PM Narendra Modi turns on the sales pitch in US
Modi laid out a starkly different style from Manmohan Singh, whose govt frustrated biz leaders with its foot-dragging and ambivalent messaging.

It was the kind of blunt talk that US CEOs loved, and the applause that followed was prolonged and genuine. It was also the kind of aggressive salesmanship that only a leader with a fresh mandate, political momentum, and handsome parliamentary majority could make. In candidly inviting Americans to come and make money while helping India's economy grow ("You will earn and my people will get employment,") Modi laid out a starkly different style from his professorial predecessor Dr Manmohan Singh, who was well-respected but whose government also frustrated business leaders with its foot-dragging and ambivalent messaging.
Unconstrained by the political handicaps his predecessor faced, Modi turned up the sales pitch, at one point telling the business leaders to hurry up and get in the queue before it got too long and they regretted waiting it out.

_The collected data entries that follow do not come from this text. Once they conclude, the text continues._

Lemma get_addKeywords (entry : Upload.isoEntry) (o : KeywordIndex)
    (k : jsstring) :
  k ≠ lit "__proto__" →
  Obj.get (Upload.addKeywords o entry) k
  = if Upload.conflicts k then Obj.get o k
    else fold_left (λ b' keyword,
                      if streq keyword k then Some (Upload.iso_id entry)
                      else b')
                   (Upload.iso_keywords entry) (Obj.get o k).
Proof.
  intros Hk. unfold Upload.addKeywords.
  revert o. induction (Upload.iso_keywords entry) as [|kw kws IH]; intros o.
  - simpl. destruct (Upload.conflicts k); reflexivity.
  - cbn [fold_left]. destruct (Upload.conflicts kw) eqn:Ckw.
    + rewrite IH. destruct (Upload.conflicts k) eqn:Ck; [reflexivity|].
      destruct (streq kw k) eqn:E; [|reflexivity].
      apply streq_eq in E. congruence.
    + rewrite IH, get_set.
      destruct (Upload.conflicts k) eqn:Ck.
      * destruct (streq kw (lit "__proto__")); [reflexivity|].
        destruct (streq kw k) eqn:E; [|reflexivity].
        apply streq_eq in E. congruence.
      * destruct (streq kw (lit "__proto__")) eqn:P; [|reflexivity].
        apply streq_eq in P. subst kw.
        destruct (streq (lit "__proto__") k) eqn:E; [|reflexivity].
        apply streq_eq in E. congruence.
Qed.

Lemma get_generated (isoKnowledge : list Upload.isoEntry) (k : jsstring) :
  k ≠ lit "__proto__" →
  Obj.get (Upload.generateJsonFilesInline isoKnowledge) k
  = valueAfter k isoKnowledge (Obj.get (Upload.addDepartments []) k)
  ∧ Obj.get (Upload.generateJsonFiles isoKnowledge) k
    = if Upload.conflicts k then Obj.get (Upload.addDepartments []) k
      else valueAfter k isoKnowledge (Obj.get (Upload.addDepartments []) k).
Proof.
  intros Hk.
  unfold Upload.generateJsonFilesInline, Upload.generateJsonFiles, valueAfter.
  generalize (Upload.addDepartments []). intros o. split.
  - revert o. induction isoKnowledge as [|e es IH]; intros o; [reflexivity|].
    cbn [fold_left]. rewrite IH, get_addKeywordsInline by exact Hk.
    reflexivity.
  - revert o. induction isoKnowledge as [|e es IH]; intros o.
    + simpl. destruct (Upload.conflicts k); reflexivity.
    + cbn [fold_left]. rewrite IH, get_addKeywords by exact Hk.
      destruct (Upload.conflicts k); reflexivity.
Qed.
(** C4. Range exhaustion in non-lex mode is not reported: with bounds 0 and 1,
    once the inputs 5 and 6 have been given the outputs 0 and 1,
    [anon_uint64_map] on the new input 7 is still in its re-draw loop after
    any number of rounds, whatever the draws; it neither returns nor fails. *)
Theorem map_exhausted_never_ends :
  (anon_uint64_new 0 1 (cycling_world 2)
     = Return (Some exhausted_start, advance (cycling_world 2) 0 1)
   /\ anon_uint64_map 1 exhausted_start 5 (advance (cycling_world 2) 0 1)
     = Return (0, 0, exhausted_half, advance (cycling_world 2) 1 3)
   /\ anon_uint64_map 1 exhausted_half 6 (advance (cycling_world 2) 1 3)
     = Return (0, 1, exhausted_object, advance (cycling_world 2) 2 5))
  /\ forall fuel w, anon_uint64_map fuel exhausted_object 7 w = Hang.
Proof.
  split; [ exact exhausted_setup | ].
  apply (map_exhausted_hangs 0 1).
  - exact exhausted_reachable.
  - discriminate.
  - reflexivity.
  - intros v Hv. assert (v = 1 \/ v = 0) as [ -> | -> ] by lia;
      [ apply list_elem_of_here | apply list_elem_of_further, list_elem_of_here ].
  - unfold UINT64_MAX, UINT64_MOD. lia.
Qed.

(** ** The key *)

Lemma set_key_ignored a key key' :
  anon_uint64_set_key a key = anon_uint64_set_key a key'.
Proof. reflexivity. Qed.

(** What a run answers depends on the draws it meets, not on the key. *)
Lemma keyed_run_key_irrelevant fuel key key' lower upper inputs w :
  keyed_run fuel key lower upper inputs w = keyed_run fuel key' lower upper inputs w.
Proof. reflexivity. Qed.

(** C2. The outputs are not a function of the key and the inputs: with the
    same key, the same bounds 0 and 99 and the same inputs 5, 5, 7, a mapper
    that meets the draws 10, 20 answers 10, 10, 20 and one that meets the
    draws 11, 21 answers 11, 11, 21; and a second mapper made in the same
    process after the first goes on in the same stream of draws and answers
    30, 30, 40 where the first answered 10, 10, 20. *)
Theorem same_key_different_outputs (key : anon_key_t) :
  keyed_run 1 key 0 99 [5; 5; 7] (world_of (stream_of [10; 20]))
    = Return ([10; 10; 20], advance (world_of (stream_of [10; 20])) 2 5)
  /\ keyed_run 1 key 0 99 [5; 5; 7] (world_of (stream_of [11; 21]))
    = Return ([11; 11; 21], advance (world_of (stream_of [11; 21])) 2 5)
  /\ keyed_run 1 key 0 99 [5; 5; 7] (world_of (stream_of [10; 20; 30; 40]))
    = Return ([10; 10; 20], advance (world_of (stream_of [10; 20; 30; 40])) 2 5)
  /\ keyed_run 1 key 0 99 [5; 5; 7] (advance (world_of (stream_of [10; 20; 30; 40])) 2 5)
    = Return ([30; 30; 40], advance (world_of (stream_of [10; 20; 30; 40])) 4 10).
Proof. repeat split; vm_compute; reflexivity. Qed.

(** ** The mode lock *)

Lemma map_lex_after_map_fails fuel a num w :
  a_state a = NON_LEX -> anon_uint64_map_lex fuel a num w = AssertFail.
Proof. intros Hs. unfold anon_uint64_map_lex. simpl. rewrite Hs. reflexivity. Qed.

Lemma map_after_map_lex_fails fuel a num w :
  a_state a = LEX -> anon_uint64_map fuel a num w = AssertFail.
Proof. intros Hs. unfold anon_uint64_map. simpl. rewrite Hs. reflexivity. Qed.

(** [anon_uint64_set_used] does not look at the state: it reports an error
    only when [malloc] fails. *)
Lemma set_used_status a num w r a' w' :
  anon_uint64_set_used a num w = Return (r, a', w') ->
  r = 0 \/ (r = -1 /\ heap w (malloc_calls w) = false).
Proof.
  unfold anon_uint64_set_used, list_insert. simpl.
  destruct (list_search (a_list a) num) as [ [before after] | ].
  - simpl. destruct (heap w (malloc_calls w)); simpl; intros [= <- _ _]; auto.
  - simpl. intros [= <- _ _]. auto.
Qed.

Lemma set_used_returns a num w :
  exists r a' w', anon_uint64_set_used a num w = Return (r, a', w').
Proof.
  unfold anon_uint64_set_used. simpl.
  destruct (list_insert (a_list a) num w) as [[r l] w'].
  destruct (0 <=? r); eauto.
Qed.

(** C3. The mode lock does not cover [anon_uint64_set_used]: after
    [anon_uint64_map] (scenario 3, once 5 is mapped to 67) the call
    [anon_uint64_set_used] on 9 returns 0 and puts 9 in the list of the
    outputs given so far; after [anon_uint64_map_lex] (scenario 4, once the
    mapping is final) the call on 5 returns 0 as well. *)
Theorem set_used_after_map_succeeds :
  a_state scenario3_mapped5 = NON_LEX
  /\ anon_uint64_set_used scenario3_mapped5 9 scenario3_world5
     = Return (0, set_list scenario3_mapped5 [67; 9], advance scenario3_world5 1 4)
  /\ a_state scenario4_final = LEX
  /\ anon_uint64_set_used scenario4_final 5 scenario4_world_final
     = Return (0, set_list scenario4_final [5], advance scenario4_world_final 4 11).
Proof. repeat split; vm_compute; reflexivity. Qed.

(** ** The range of the whole of [uint64_t] *)

(** C9. The modulus can be zero under [lower <= upper]: with the bounds 0
    and 2^64 - 1 [anon_uint64_new] passes its assertion and stores the range
    0, and the first [anon_uint64_map] on it reduces modulo zero, whatever
    the draws. *)
Theorem whole_range_wraps_to_zero (rnd : nat -> Z) (fuel : nat) (num : Z) :
  (0 <=? UINT64_MAX) = true
  /\ anon_uint64_new 0 UINT64_MAX (world_of rnd)
     = Return (Some whole_object, advance (world_of rnd) 0 1)
  /\ a_range whole_object = 0
  /\ anon_uint64_map (S fuel) whole_object num (advance (world_of rnd) 0 1) = Undefined.
Proof. repeat split. Qed.
(** * The service on Python's own numbers: properties *)

(** ** Rounding to binary64 *)

Lemma digits2_pos_bound (m : positive) :
  forall k : Z, (Zpos (digits2_pos m) <= k)%Z -> (Zpos m < 2 ^ k)%Z.
Proof.
  induction m as [p IH|p IH|]; intros k Hk; cbn [digits2_pos] in Hk.
  - rewrite Pos2Z.inj_succ in Hk.
    specialize (IH (k - 1)%Z ltac:(lia)).
    replace k with (Z.succ (k - 1)) by lia.
    rewrite Z.pow_succ_r by lia. lia.
  - rewrite Pos2Z.inj_succ in Hk.
    specialize (IH (k - 1)%Z ltac:(lia)).
    replace k with (Z.succ (k - 1)) by lia.
    rewrite Z.pow_succ_r by lia. lia.
  - assert (1 < 2 ^ k)%Z by (apply Z.pow_gt_1; lia). lia.
Qed.

Lemma shr_1_digits (mrs : shr_record) :
  Zdigits2 (shr_m (shr_1 mrs)) = Z.max 0 (Zdigits2 (shr_m mrs) - 1).
Proof.
  destruct mrs as [[|[p|p|]|[p|p|]] r s]; cbn [shr_1 shr_m Zdigits2 digits2_pos];
    rewrite ?Pos2Z.inj_succ; lia.
Qed.

Lemma iter_shr_1_digits (p : positive) :
  forall mrs : shr_record,
    Zdigits2 (shr_m (SpecFloat.iter_pos shr_1 p mrs))
    = Z.max 0 (Zdigits2 (shr_m mrs) - Zpos p).
Proof.
  induction p as [p IH|p IH|]; intros mrs; cbn [SpecFloat.iter_pos].
  - rewrite !IH, shr_1_digits. lia.
  - rewrite !IH. lia.
  - apply shr_1_digits.
Qed.

Lemma shr_record_of_loc_m (m : Z) (l : location) :
  shr_m (shr_record_of_loc m l) = m.
Proof. now destruct l as [|[]]. Qed.

Lemma shr_fexp_bounds (m e : Z) (l : location) (mrs : shr_record) (e2 : Z) :
  shr_fexp 53 1024 m e l = (mrs, e2) ->
  (Zdigits2 (shr_m mrs) <= 53)%Z /\ (-1074 <= e2)%Z.
Proof.
  unfold shr_fexp, shr, fexp, emin.
  destruct (Z.max (Zdigits2 m + e - 53) (3 - 1024 - 53) - e)%Z as [|p|p] eqn:E;
    intros [= <- <-]; rewrite ?iter_shr_1_digits, shr_record_of_loc_m; lia.
Qed.
Lemma last_store_wins_witness :
  (mapped_word X86_64 (mem sample_machine) (stored_type Fallback U16 U8) 32 /\
   mapped_word X86_64 (mem sample_machine) (stored_type Fallback U16 U32) 32 /\
   (sizeof X86_64 U16 <= sizeof X86_64 (stored_type Fallback U16 U32))%nat) /\
  exists s',
    (C.IO_URING_WRITE_ONCE X86_64 U16 U8 32 5 ;;
     C.io_uring_smp_store_release X86_64 U16 U32 32 65537 ;;
     C.io_uring_smp_load_acquire X86_64 U16 32) sample_machine
    = Some (1, s').
Proof.
  assert (H1 : mapped_word X86_64 (mem sample_machine)
                 (stored_type Fallback U16 U8) 32)
    by (vm_compute; reflexivity).
  assert (H2 : mapped_word X86_64 (mem sample_machine)
                 (stored_type Fallback U16 U32) 32)
    by (vm_compute; reflexivity).
  assert (H3 : (sizeof X86_64 U16
                <= sizeof X86_64 (stored_type Fallback U16 U32))%nat)
    by (simpl; lia).
  split; [repeat split; assumption|].
  exact (last_store_wins Fallback X86_64 false true true U16 U8 U32 32 5 65537
           sample_machine H1 H2 H3).
Defined.

(** X6.  A store changes only the bytes of the type it goes through (the
    word's type on the native path, the value's type on the fallback
    path): a load of any word that shares no byte with that range returns
    the same value whether or not the store was made just before. *)
Theorem store_leaves_other_words r tgt o1 o2 ta a tw tv b v s :
  mapped_word tgt (mem s) (stored_type r tw tv) b ->
  disjoint_words tgt ta a (stored_type r tw tv) b ->
  fst <$> (store_at tgt r o1 tw tv b v ;;
           load_op (realize tgt r) o2 ta a) s
  = fst <$> load_op (realize tgt r) o2 ta a s.
Proof.
  intros Hm Hd.
  destruct (store_at_mapped tgt r o1 tw tv b v s Hm)
    as (m' & s1 & Hm' & H1 & E1 & _).
  unfold bind. rewrite H1.
  pose proof (load_op_outcome tgt r o2 ta a s1) as L1.
  pose proof (load_op_outcome tgt r o2 ta a s) as L0.
  rewrite E1, (load_disjoint tgt _ _ _ _ _ _ _ Hm' Hd) in L1.
  destruct (load_op (realize tgt r) o2 ta a s1) as [[x1 ?]|],
    (load_op (realize tgt r) o2 ta a s) as [[x0 ?]|],
    (load tgt (mem s) ta a); simpl in *; congruence.
Qed.

Lemma store_leaves_other_words_witness :
  (mapped_word X86_64 (mem sample_machine) (stored_type Fallback U8 U32) 64 /\
   disjoint_words X86_64 U8 68 (stored_type Fallback U8 U32) 64) /\
  fst <$> (C.io_uring_smp_store_release X86_64 U8 U32 64 0 ;;
           C.io_uring_smp_load_acquire X86_64 U8 68) sample_machine
  = fst <$> C.io_uring_smp_load_acquire X86_64 U8 68 sample_machine.
Proof.
  assert (H1 : mapped_word X86_64 (mem sample_machine)
                 (stored_type Fallback U8 U32) 64)
    by (vm_compute; reflexivity).
  assert (H2 : disjoint_words X86_64 U8 68 (stored_type Fallback U8 U32) 64)
    by (unfold disjoint_words; simpl; lia).
  split; [split; assumption|].
  exact (store_leaves_other_words Fallback X86_64 true true U8 68 U8 U32 64 0
           sample_machine H1 H2).
Defined.

(** X7.  Two stores commute when the byte ranges they go through do not
    overlap (ranges of the words' types on the native path, of the values'
    types on the fallback path): in either order both succeed and leave the
    same memory. *)
Theorem disjoint_stores_commute r tgt o1 o2 twa tva a va twb tvb b vb s :
  mapped_word tgt (mem s) (stored_type r twa tva) a ->
  mapped_word tgt (mem s) (stored_type r twb tvb) b ->
  disjoint_words tgt (stored_type r twa tva) a (stored_type r twb tvb) b ->
  exists s1 s2,
    (store_at tgt r o1 twa tva a va ;;
     store_at tgt r o2 twb tvb b vb) s = Some (tt, s1) /\
    (store_at tgt r o2 twb tvb b vb ;;
     store_at tgt r o1 twa tva a va) s = Some (tt, s2) /\
    mem s1 = mem s2.
Proof.
  intros Ha Hb Hd.
  destruct (store_at_mapped tgt r o1 twa tva a va s Ha)
    as (m1 & sa & Hm1 & Ra & Ea & _).
  destruct (store_at_mapped tgt r o2 twb tvb b vb s Hb)
    as (m2 & sb & Hm2 & Rb & Eb & _).
  apply (mapped_after_store tgt _ _ _ _ _ (stored_type r twb tvb) b Hm1) in Hb.
  apply (mapped_after_store tgt _ _ _ _ _ (stored_type r twa tva) a Hm2) in Ha.
  rewrite <- Ea in Hb. rewrite <- Eb in Ha.
  destruct (store_at_mapped tgt r o2 twb tvb b vb sa Hb)
    as (m12 & s1 & Hm12 & R1 & E1 & _).
  destruct (store_at_mapped tgt r o1 twa tva a va sb Ha)
    as (m21 & s2 & Hm21 & R2 & E2 & _).
  exists s1, s2. unfold bind. rewrite Ra, Rb.
  split; [exact R1|]. split; [exact R2|].
  rewrite E1, E2. rewrite Ea in Hm12. rewrite Eb in Hm21.
  eapply (store_commute tgt);
    [exact Hd | exact Hm1 | exact Hm12 | exact Hm2 | exact Hm21].
Qed.

Lemma disjoint_stores_commute_witness :
  (mapped_word X86_64 (mem sample_machine) (stored_type Fallback U8 U32) 0 /\
   mapped_word X86_64 (mem sample_machine) (stored_type Fallback U64 U64) 8 /\
   disjoint_words X86_64 (stored_type Fallback U8 U32) 0
     (stored_type Fallback U64 U64) 8) /\
  exists s1 s2,
    (C.IO_URING_WRITE_ONCE X86_64 U8 U32 0 1 ;;
     C.io_uring_smp_store_release X86_64 U64 U64 8 2) sample_machine
      = Some (tt, s1) /\
    (C.io_uring_smp_store_release X86_64 U64 U64 8 2 ;;
     C.IO_URING_WRITE_ONCE X86_64 U8 U32 0 1) sample_machine
      = Some (tt, s2) /\
    mem s1 = mem s2.
Proof.
  assert (H1 : mapped_word X86_64 (mem sample_machine)
                 (stored_type Fallback U8 U32) 0)
    by (vm_compute; reflexivity).
  assert (H2 : mapped_word X86_64 (mem sample_machine)
                 (stored_type Fallback U64 U64) 8)
    by (vm_compute; reflexivity).
  assert (H3 : disjoint_words X86_64 (stored_type Fallback U8 U32) 0
                 (stored_type Fallback U64 U64) 8)
    by (unfold disjoint_words; simpl; lia).
  split; [repeat split; assumption|].
  exact (disjoint_stores_commute Fallback X86_64 false true U8 U32 0 1
           U64 U64 8 2 sample_machine H1 H2 H3).
Defined.
(** The coach view is shown exactly when the [coach] query parameter is
    the access string; with any other value, or none, what the run does
    does not depend on the coach view at all, whatever the session holds. *)
Theorem coach_token_gate
    (coach_view coach_view' : result outcome) (inp : run_input)
    (s : session_state) (data : @directory text) :
  (query_params inp !! "coach" = Some "gruntled_coach_access" →
   main coach_view inp s data = coach_view) ∧
  (query_params inp !! "coach" ≠ Some "gruntled_coach_access" →
   main coach_view inp s data = main coach_view' inp s data).
Proof.
  split; intros Hq; unfold main.
  - by rewrite (proj2 (is_coach_spec _) Hq).
  - destruct (is_coach (query_params inp)) eqn:E; [|done].
    by apply is_coach_spec in E.
Qed.

End gate.

(** ** The current question *)

(** With the sequence the session holds (or the one generated on this
    call), [get_current_question] returns the entry at the session's index
    while the index is below 48, and [None] from 48 on; the index itself is
    not moved. *)
Theorem get_current_question_spec (r : random_state) (s : session_state) :
  (∀ qs, randomized_questions s = Some qs → qs ≡ₚ all_questions) →
  ∃ qs,
    randomized_questions (get_current_question r s).1.2 = Some qs ∧
    qs ≡ₚ all_questions ∧
    current_question (get_current_question r s).1.2 = current_question s ∧
    (get_current_question r s).1.1 = qs !! current_question s ∧
    ((get_current_question r s).1.1 = None ↔ 48 ≤ current_question s).
Proof.
  intros Hseq. unfold get_current_question.
  rewrite <- wizard_questions_eq.
  destruct (wizard_questions_spec r s Hseq) as (qs & r' & Hp & [E|E]); rewrite E;
    exists qs; simpl.
  - destruct (randomized_questions s) as [qs0|] eqn:Hs.
    + unfold wizard_questions in E. rewrite Hs in E. injection E as <- _.
      assert (Hlen : length qs0 = 48) by (by rewrite Hp).
      split_and!; try done.
      * case_decide as Hlt; [done|]. symmetry. apply lookup_ge_None. lia.
      * case_decide as Hlt.
        -- split; [|lia]. intros Hn. apply lookup_ge_None in Hn. lia.
        -- split; [lia|done].
    + unfold wizard_questions in E. rewrite Hs in E.
      destruct (shuffle r all_questions) as [qs1 r1].
      injection E as _ Hbad _.
      apply (f_equal randomized_questions) in Hbad. simpl in Hbad. by rewrite Hs in Hbad.
  - assert (Hlen : length qs = 48) by (by rewrite Hp).
    split_and!; try done.
    + case_decide as Hlt; [done|]. symmetry. apply lookup_ge_None. lia.
    + case_decide as Hlt.
      * split; [|lia]. intros Hn. apply lookup_ge_None in Hn. lia.
      * split; [lia|done].
Qed.

Lemma get_current_question_spec_witness :
  let s := initial_session_state sample_time in
  (∀ qs, randomized_questions s = Some qs → qs ≡ₚ all_questions) ∧
  ∃ q, (get_current_question (rng sample_input) s).1.1 = Some q.
Proof.
  intros s.
  assert (Hs : ∀ qs, randomized_questions s = Some qs → qs ≡ₚ all_questions)
    by (intros qs Hqs; done).
  split; [exact Hs|].
  destruct (get_current_question_spec (rng sample_input) s Hs)
    as (qs & _ & _ & _ & _ & Hnone).
  destruct ((get_current_question (rng sample_input) s).1.1) as [q|]; [by exists q|].
  exfalso. pose proof (proj1 Hnone eq_refl) as Hge. simpl in Hge. lia.
Defined.

(** ** Timestamps in file names *)

Lemma string_app_inj_head : ∀ (a b x y : string),
  String.length a = String.length b → a +:+ x = b +:+ y → a = b ∧ x = y.
Proof.
  induction a as [|c a IH]; intros [|c' b] x y Hlen Heq;
    rewrite ?string_app_nil, ?string_app_cons in Heq; simplify_eq/=; [done|].
  destruct (IH b x y ltac:(done) ltac:(done)) as [-> ->]. done.
Qed.

Lemma digit_inj n m : digit n = digit m → n mod 10 = m mod 10.
Proof.
  unfold digit. intros Hd. apply (f_equal nat_of_ascii) in Hd.
  pose proof (Nat.mod_upper_bound n 10 ltac:(lia)).
  pose proof (Nat.mod_upper_bound m 10 ltac:(lia)).
  rewrite !nat_ascii_embedding in Hd by lia. lia.
Qed.

(** Within its width, a number is determined by its digits. *)
Lemma zfill_inj w : ∀ n m, n < 10 ^ w → m < 10 ^ w → zfill w n = zfill w m → n = m.
Proof.
  induction w as [|w IH]; intros n m Hn Hm Heq.
  { simpl in Hn, Hm. lia. }
  cbn [zfill] in Heq.
  apply string_app_inj_head in Heq as [Hhi Hlo]; [|by rewrite !zfill_length].
  injection Hlo as Hlo. apply digit_inj in Hlo.
  rewrite Nat.pow_succ_r' in Hn, Hm.
  assert (n / 10 = m / 10) as Hdiv.
  { apply IH; [| |done]; apply Nat.Div0.div_lt_upper_bound; lia. }
  rewrite (Nat.div_mod_eq n 10), (Nat.div_mod_eq m 10). lia.
Qed.

Lemma strftime_compact_same_second t1 t2 :
  same_second t1 t2 → strftime_compact t1 = strftime_compact t2.
Proof.
  intros (Hy & Hmo & Hd & Hh & Hmi & Hs). unfold strftime_compact.
  by rewrite Hy, Hmo, Hd, Hh, Hmi, Hs.
Qed.

Lemma strftime_compact_inj t1 t2 :
  printable t1 → printable t2 →
  strftime_compact t1 = strftime_compact t2 → same_second t1 t2.
Proof.
  intros (Hy1 & Hmo1 & Hd1 & Hh1 & Hmi1 & Hs1) (Hy2 & Hmo2 & Hd2 & Hh2 & Hmi2 & Hs2).
  unfold strftime_compact. intros Heq.
  apply string_app_inj_head in Heq as [Ey Heq]; [|by rewrite !zfill_length].
  apply string_app_inj_head in Heq as [Emo Heq]; [|by rewrite !zfill_length].
  apply string_app_inj_head in Heq as [Ed Heq]; [|by rewrite !zfill_length].
  apply string_app_inj_head in Heq as [_ Heq]; [|done].
  apply string_app_inj_head in Heq as [Eh Heq]; [|by rewrite !zfill_length].
  apply string_app_inj_head in Heq as [Emi Es]; [|by rewrite !zfill_length].
  repeat split; by eapply zfill_inj.
Qed.

Section naming_more.
Context {text : Type} `{FileSystem text}.

(** The file name of [save_assessment_data] identifies the email and the
    second of the clock reading, and nothing more: two saves get the same
    name exactly when the emails print alike and the clock readings fall in
    the same second. *)
Theorem assessment_filename_eq_iff (s1 s2 : session_state) (t1 t2 : datetime) :
  printable t1 → printable t2 →
  (assessment_filename s1 t1 = assessment_filename s2 t2 ↔
   fstr (coachee_email s1) = fstr (coachee_email s2) ∧ same_second t1 t2).
Proof.
  intros Hp1 Hp2. split.
  - intros Heq. apply assessment_filename_inj in Heq as [He Ht].
    split; [done|]. by apply strftime_compact_inj.
  - intros [He Ht]. unfold assessment_filename.
    by rewrite He, (strftime_compact_same_second _ _ Ht).
Qed.

(** A respondent who completes twice within one second keeps one file:
    the second save replaces the first.  The second save leaves the
    directory, and returns or raises, as if the first had not been made. *)
Theorem save_assessment_data_same_second
    (s1 s2 : session_state) (t1 t1' t2 t2' : datetime) (data : @directory text) :
  coachee_email s1 = coachee_email s2 → same_second t1' t2' →
  save_assessment_data s2 t2 t2' (save_assessment_data s1 t1 t1' data).1
    = save_assessment_data s2 t2 t2' data.
Proof.
  intros He Ht.
  assert (Hname : assessment_filename s1 t1' = assessment_filename s2 t2').
  { unfold assessment_filename.
    by rewrite He, (strftime_compact_same_second _ _ Ht). }
  destruct (save_assessment_data_cases s1 t1 t1' data) as [[Hst ->]|[_ [e ->]]];
    [|reflexivity].
  rewrite Hname in Hst. unfold save_assessment_data. simpl.
  rewrite !(open_write_storable _ _ _ Hst).
  by rewrite Hname, insert_insert_eq.
Qed.

(** [save_assessment_results] names the file by the second alone: of two
    saves within one second, whoever made them, only the later is kept. *)
Theorem save_assessment_results_collide
    (sc1 sc2 : gmap string (gmap string Z)) (t1 t2 : datetime) (data : @directory text) :
  same_second t1 t2 →
  save_assessment_results sc2 t2 (save_assessment_results sc1 t1 data)
    = save_assessment_results sc2 t2 data.
Proof.
  intros Ht. unfold save_assessment_results. simpl.
  rewrite (strftime_compact_same_second _ _ Ht). by rewrite insert_insert_eq.
Qed.

End naming_more.

Lemma sample_time_printable : printable sample_time.
Proof. unfold printable, sample_time. simpl. lia. Qed.

Lemma sample_time_same_second : same_second sample_time sample_time.
Proof. by repeat split. Qed.

Lemma assessment_filename_eq_iff_witness :
  printable sample_time ∧
  (assessment_filename sample_session sample_time
     = assessment_filename sample_session sample_time ↔
   fstr (coachee_email sample_session) = fstr (coachee_email sample_session) ∧
   same_second sample_time sample_time).
Proof.
  split; [exact sample_time_printable|].
  exact (assessment_filename_eq_iff sample_session sample_session
           sample_time sample_time sample_time_printable sample_time_printable).
Defined.

Lemma save_assessment_data_same_second_witness :
  coachee_email sample_session = coachee_email sample_session ∧
  same_second sample_time sample_time ∧
  save_assessment_data (text := option json) sample_session sample_time sample_time
    (save_assessment_data sample_session sample_time sample_time None).1
  = save_assessment_data sample_session sample_time sample_time None.
Proof.
  split_and!; [reflexivity|exact sample_time_same_second|].
  exact (save_assessment_data_same_second (text := option json)
           sample_session sample_session sample_time sample_time
           sample_time sample_time None eq_refl sample_time_same_second).
Defined.

Lemma save_assessment_results_collide_witness :
  same_second sample_time sample_time ∧
  save_assessment_results (text := option json) (scores sample_session) sample_time
    (save_assessment_results ∅ sample_time None)
  = save_assessment_results (scores sample_session) sample_time None.
Proof.
  split; [exact sample_time_same_second|].
  exact (save_assessment_results_collide (text := option json)
           ∅ (scores sample_session) sample_time sample_time None
           sample_time_same_second).
Defined.

(** ** Loading: when it succeeds and what it returns *)

Lemma length_omap_le {A B} (f : A → option B) (l : list A) :
  length (omap f l) ≤ length l.
Proof.
  induction l as [|x l IH]; [done|]. csimpl. destruct (f x); simpl; lia.
Qed.

Section load_more.
Context {text : Type} `{FileSystem text}.

Lemma valid_units_iff (files : gmap string text) name j :
  (name, j) ∈ valid_units (listdir files) ↔
  ∃ c, files !! name = Some c ∧ endswith name ".json" = true ∧ json_load c = Some j.
Proof.
  split.
  - intros Hu. apply valid_units_inv in Hu as (c & Hin & Hend & Hj).
    exists c. split; [by apply elem_of_map_to_list|done].
  - intros (c & Hc & Hend & Hj). apply (valid_units_elem _ _ c); [|done|done].
    by apply elem_of_map_to_list.
Qed.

The message evidently had already gotten home. Mastercard honcho Ajay Banga, the master of ceremonies at the US-India-Business Council event that hosted the Prime Minister's last engagement before he left for home, said the Council has identified upwards of $41 billion dollars slated for investment from members over the next two to three years, and that's based on a survey of only 20% of USIBC's membership.
How much of it comes in immediately depends on how soon the Modi government rolls out the red carpet it has promised. But beyond his NRI fanbase, if there is one constituency that is chuffed about the Modi's visit, it must be the business leaders - American and Indian and Indian-American. He met scores of them, and from all accounts, scored. "He gives out the message of being pro-business and at the same time pro-poor," observed Ajay Shriram, President of the Confederation of Indian Industry (CII) and Chairman of the DCM group who tracked the visit closely. "Very few leaders can pull this off."
Indeed, if there was one narrative strand that Modi tugged at constantly, it was his humble origins as a tea-seller. Yet, at no point, did it appear to constrain him from projecting himself as a business-friendly leader. If anything, that background simplified his messaging in a way a distinguished economics professor was unable to. What they would each bring home in terms of growth is something only history will compare and record.